Another fun part was the Nob- he actually had so much armor and toughness that even the Multilaser in the Chimera hardly wounded him at all, some shots even bouncing off. While he never got close enough to get into Melee, he made the Chimera Operator back off in fear, all the while firing the Multilaser at him. The Heavy used the Heavy Bolter to shoot down ork after ork, doing enough damage to Crit but not kill, due to the ork sheer toughness (True Grit is overpowered), while the Weapons Specialist used his Grenade launcher to finish off the wounded orks, doing critical damage to many of them at once. PS: If the Nob in question were do assault the Chimera he would probably do some serious damage, and the PCs on foot would hardly be able to wound him at all - Lasguns would be useless, and even stuff like a heavy bolter would struggle with damaging him.
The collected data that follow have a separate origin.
(* ===== verification/TcpPush.v ===== *)
(** * What a TCP socket delivers

    Models [BdtPushTcpSocketData] and what it calls
    ([BDTCore/Interface/TcpInterface.imp.inl]): boxes are decrypted and decoded
    and told to the owner, or, for the first package, to a tunnel.  A decoded
    package has the number of its allocation, so that the trace shows what is
    used or freed again. *)

From S2P Require Import Prelude CInt Package BufferStream Codec SessionCodec Endpoint PackageFields PackageCodec HandCodec MergedPackages AesPadding Crypto UdpBox TcpInterface TcpUnbox.

Section push.
Context {P : PeerInfoOps} {A : AesOps} {B : Mbedtls} {St : Type} {K : KeyService St}.
Context (secret junk behind uninit : list Z).
Context (socket_result : nat → Z) (socket_sent : nat → nat).
Context (owner_event : nat → Z → TcpEvent → option (list OwnerCall * Z)).

(** The tunnels: whether there is a container for a peer, whether one can be
    made, and what it does with a first package. *)
Context (has_container create_container : nat → list Z → bool).
Context (tunnel_first : nat → list Z → AnyPackage → list OwnerCall * Z).

Notation TM := (M Bdt_TcpInterface).
Notation WM := (M (TcpWorld St)).
Notation tell := (tell_owner socket_result socket_sent owner_event).

Definition Slots : Type := list (option PackagePtr).

Definition ti_act (a : TcpAction) : WM unit := on_ti (act a).

(** ** Handing on *)

Definition TcpInterfaceOnData (data : list Z) : WM Z := on_ti (tell (OnData data)).
Definition TcpInterfaceOnPackages (packages : Slots) : WM Z := on_ti (tell (OnPackage packages)).

Definition TcpInterfaceOnFirstResp (packages : Slots) : WM Z :=
  second ← lift (packages !! 1%nat);
  massert (bool_decide (second = None)) ;;
  first ← lift (mjoin (packages !! 0%nat));
  on_ti (tell (OnFirstResp first)).

(** The package behind an exchange of a key, whose key is added, or the first. *)
Definition first_of_first (packages : Slots) : WM PackagePtr :=
  first ← lift (mjoin (packages !! 0%nat));
  second ← lift (packages !! 1%nat);
  match first.2 with
  | Fields p =>
      if decide (pk_cmdtype p = BDT_EXCHANGEKEY_PACKAGE) then
        third ← lift (packages !! 2%nat);
        massert (bool_decide (third = None)) ;;
        fromPeerid ← lift match pk_member p s_fieldName_fromPeerid with VBytes id => Some id | _ => None end;
        aesKey ← ti_get ti_aesKey;
        _ ← on_keys (AddKey aesKey fromPeerid true);
        lift second
      else massert (bool_decide (second = None)) ;; mret first
  | Session _ => massert (bool_decide (second = None)) ;; mret first
  end.

Definition ti_asked : WM nat := on_ti asked.

Definition TcpInterfaceOnFirstPackages (packages : Slots) (keyPeerid : list Z) : WM Z :=
  firstPackage ← first_of_first packages;
  n ← ti_asked;
  container ←
    (if has_container n keyPeerid then mret true
     else if bool_decide (package_type firstPackage.2 = BDT_SYN_TUNNEL_PACKAGE) ||
             bool_decide (package_type firstPackage.2 = BDT_TCP_SYN_CONNECTION_PACKAGE)
     then ti_act (CreateContainer keyPeerid) ;; mret (create_container n keyPeerid)
     else mret false);
  if container : bool then
    n ← ti_asked;
    ti_act (TcpFirstPackage keyPeerid firstPackage) ;;
    let '(calls, result) := tunnel_first n keyPeerid firstPackage.2 in
    on_ti (run_calls socket_result socket_sent calls) ;;
    mret result
  else mret BFX_RESULT_INVALID_PARAM.

(** ** Boxes *)

Fixpoint free_slots (n : nat) (packages : Slots) : WM unit :=
  match n with
  | O => mret tt
  | S n =>
      match packages with
      | [] => mfault
      | None :: _ => mret tt
      | Some package :: packages => ti_act (PackageFree package) ;; free_slots n packages
      end
  end.
Definition TcpInterfaceFreePackages (packages : Slots) : WM unit := free_slots BDT_PROTOCOL_MIN_PACKAGE_LENGTH packages.

(** [Bdt_AesDecryptDataWithPadding] in place; a box that is not positive resets
    the interface. *)
Definition decrypt_box (box : list Z) : WM (option (list Z * nat)) :=
  aesKey ← ti_get ti_aesKey;
  '(r, data) ← lift (AesDecrypt aesKey (box ++ behind) (Z.of_nat (length box)) box);
  if decide (r ≤ 0) then _ ← on_ti Bdt_TcpInterfaceReset; mret None
  else mret (Some (data, Z.to_nat r)).

Definition open_box (box : list Z) : WM (option (list Z * nat)) :=
  isCrypto ← ti_get ti_isCrypto;
  if isCrypto : bool then decrypt_box box else mret (Some (box, length box)).

(** [Bdt_DecodePackage] clears the first entry and fills the array from there. *)
Definition fill_slots (n : nat) (l : list AnyPackage) (packages : Slots) : Slots :=
  match l with
  | [] => None :: tail packages
  | _ => imap (λ i p, Some ((n + i)%nat, p)) l ++ drop (length l) packages
  end.

Definition decode_box (data : list Z) (realSize : nat) (packages : Slots) (start : bool) : WM (Z * Slots) :=
  '(r, l) ← lift (Bdt_DecodePackage uninit (data ++ behind) realSize None (length packages) start);
  n ← ti_get ti_allocated;
  ti_set (set_allocated (n + length l)%nat) ;;
  mret (r, fill_slots n l packages).

(** The answer is whether to go on. *)
Fixpoint push_stream (boxes : list (list Z)) : WM bool :=
  match boxes with
  | [] => mret true
  | box :: boxes =>
      o ← decrypt_box box;
      match o with
      | None => mret false
      | Some (data, r) => _ ← TcpInterfaceOnData (take r data); push_stream boxes
      end
  end.

Fixpoint push_packages (boxes : list (list Z)) (packages : Slots) : WM bool :=
  match boxes with
  | [] => mret true
  | box :: boxes =>
      o ← open_box box;
      match o with
      | None => mret false
      | Some (data, realSize) =>
          '(r, packages) ← decode_box data realSize packages false;
          if decide (r < 0) then _ ← on_ti Bdt_TcpInterfaceReset; mret false
          else
            state ← ti_get ti_state;
            (if decide (state = BDT_TCP_INTERFACE_STATE_PACKAGE)
             then _ ← TcpInterfaceOnPackages packages; mret tt else mret tt) ;;
            TcpInterfaceFreePackages packages ;;
            push_packages boxes packages
      end
  end.

Definition push_first (boxes : list (list Z)) (first : TcpInterfaceFirstParams) (packages : Slots) : WM bool :=
  massert (bool_decide (length boxes = 1)%nat) ;;
  box ← lift (head boxes);
  o ← open_box box;
  match o with
  | None => mret false
  | Some (data, realSize) =>
      '(r, packages) ← decode_box data realSize packages (fp_isStartWithExchangeKey first);
      if decide (r < 0) then _ ← on_ti Bdt_TcpInterfaceReset; mret false
      else
        state ← ti_get ti_state;
        r ← (if decide (state = BDT_TCP_INTERFACE_STATE_WAIT_FIRST_PACKAGE)
             then TcpInterfaceOnFirstPackages packages (fp_remotePeerid first)
             else if decide (state = BDT_TCP_INTERFACE_STATE_WAIT_FIRST_RESP) then TcpInterfaceOnFirstResp packages
             else mret r);
        TcpInterfaceFreePackages packages ;;
        mret (bool_decide (r = BFX_RESULT_SUCCESS))
  end.

(** The remote side closed. *)
Definition push_end : TM unit :=
  oldState ← get ti_state;
  owner ←
    (if decide (oldState = BDT_TCP_INTERFACE_STATE_STREAM)
     then mwrite (set_state BDT_TCP_INTERFACE_STATE_STREAM_RECV_CLOSED) ;; mret None
     else if decide (oldState = BDT_TCP_INTERFACE_STATE_STREAM_CLOSING) then
       mwrite (set_state BDT_TCP_INTERFACE_STATE_CLOSED) ;;
       owner ← get ti_owner;
       mwrite (set_owner None) ;;
       mret owner
     else mret None);
  (if decide (oldState = BDT_TCP_INTERFACE_STATE_STREAM) then _ ← tell (OnData []); mret tt else mret tt) ;;
  (if decide (oldState = BDT_TCP_INTERFACE_STATE_STREAM_CLOSING) then TcpInterfaceReleaseSocket else mret tt) ;;
  release_owner owner.

Definition first_params : TcpInterfaceFirstParams := mkFirst (replicate 32 0) false.

Definition push_boxes (boxes : list (list Z)) (first : TcpInterfaceFirstParams) : WM bool :=
  state ← ti_get ti_state;
  isCrypto ← ti_get ti_isCrypto;
  match state with
  | BDT_TCP_INTERFACE_STATE_STREAM => massert isCrypto ;; push_stream boxes
  | BDT_TCP_INTERFACE_STATE_PACKAGE => push_packages boxes (replicate BDT_MAX_PACKAGE_MERGE_LENGTH None)
  | BDT_TCP_INTERFACE_STATE_WAIT_FIRST_PACKAGE | BDT_TCP_INTERFACE_STATE_WAIT_FIRST_RESP =>
      push_first boxes first (replicate BDT_MAX_PACKAGE_MERGE_LENGTH None)
  | _ => mfault
  end.

(** [parser_fuel] bounds the recursion of the parser. *)
Definition parser_fuel (data : list Z) : nat := (2 * length data + 8)%nat.

Fixpoint BdtPushTcpSocketData (fuel : nat) (data : list Z) : WM unit :=
  match fuel with
  | O => mfault
  | S fuel =>
      massert (bool_decide (Z.of_nat (length data) ≤ 65536)) ;;
      state ← ti_get ti_state;
      isCrypto ← ti_get ti_isCrypto;
      if decide (state = BDT_TCP_INTERFACE_STATE_STREAM ∧ isCrypto = false)
      then _ ← TcpInterfaceOnData data; mret tt
      else if decide (data = []) then on_ti push_end
      else
        r ← TcpInterfaceUnboxParserPushData secret junk behind (parser_fuel data) data TCP_MAX_BOX_LEN 0%nat first_params;
        if decide (pr_result r ≠ BFX_RESULT_SUCCESS) then _ ← on_ti Bdt_TcpInterfaceReset; mret tt
        else if decide (length (pr_boxes r) < 1)%nat then mret tt
        else
          go_on ← push_boxes (pr_boxes r) (pr_first r);
          if (go_on : bool) && bool_decide (pr_used r < length data)%nat
          then BdtPushTcpSocketData fuel (drop (pr_used r) data) else mret tt
  end.
End push.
Having him start about 100 meters away is too long though, so I recommend half that or less. After all, the PCs don't have to defeat him, only drive away. 

 

After about 5 rounds of combat, the PCs had killed/disabled about half of the Lootas mob, the Chimera was lightly damaged, and the Operator got his glory by ramming the Nob and killing him with the Chimera outright. They then decided finally to withdraw as they saw still tons of orks pouring inn, Bomb squiqs getting ready, and orks with Heavy weapons at the Ordinatus. I also made it clear the Ordinatus would not be able to move without significant repairs, otherwise they PCs would probably have attempted to take it. It is critical that the DM makes it clear to the PCs that they are over their heads, Chimeras or not. They also noticed that one of their own Chimeras had been taken out by ork Lascannon fire. 

 

Once getting out of the cavern, the module gives two choices without giving much of a hint to the players what to do: Go left or go right. Right is of course right, but the players chose to go left and got into some combat that way as well, but they managed to rescue another Chimera that got stuck in the fungal forest, and tried to rescue another that had gone into the main ork town and was overrun by orks - at this point the PCs gave up trying to take on all the orks, tried to rescue as many as they could, and then turned back. From there on it was smooth sailing - they ran through the Maddoks hospital and casually killed him with Multilaser fire, before getting to the garage/hangar. here they decided to stop and destroy all the ork vehicles, while waiting for the other Chimeras to catch up. They also tried to set up some explosives to block the passage, but failed the Perception test, so they were only able to blow up the fuel and ammo, not collapse the entrance. Getting out was easy, the orks with Dakkaguns were easily dispatched before they could open the cages of the Bomb squigs. 

 

That's where we left off. They have 10 surviving Chimeras and as many squads, and they had one companion film everything that happened with a pict recorder, so this intel on the Ordinatus will be very useful later. Overall a very fun evening and some interesting vehicle combat. 

 

Hope this was an interesting read for GMs who considers playing this module. And I'd like to hear other experiences too.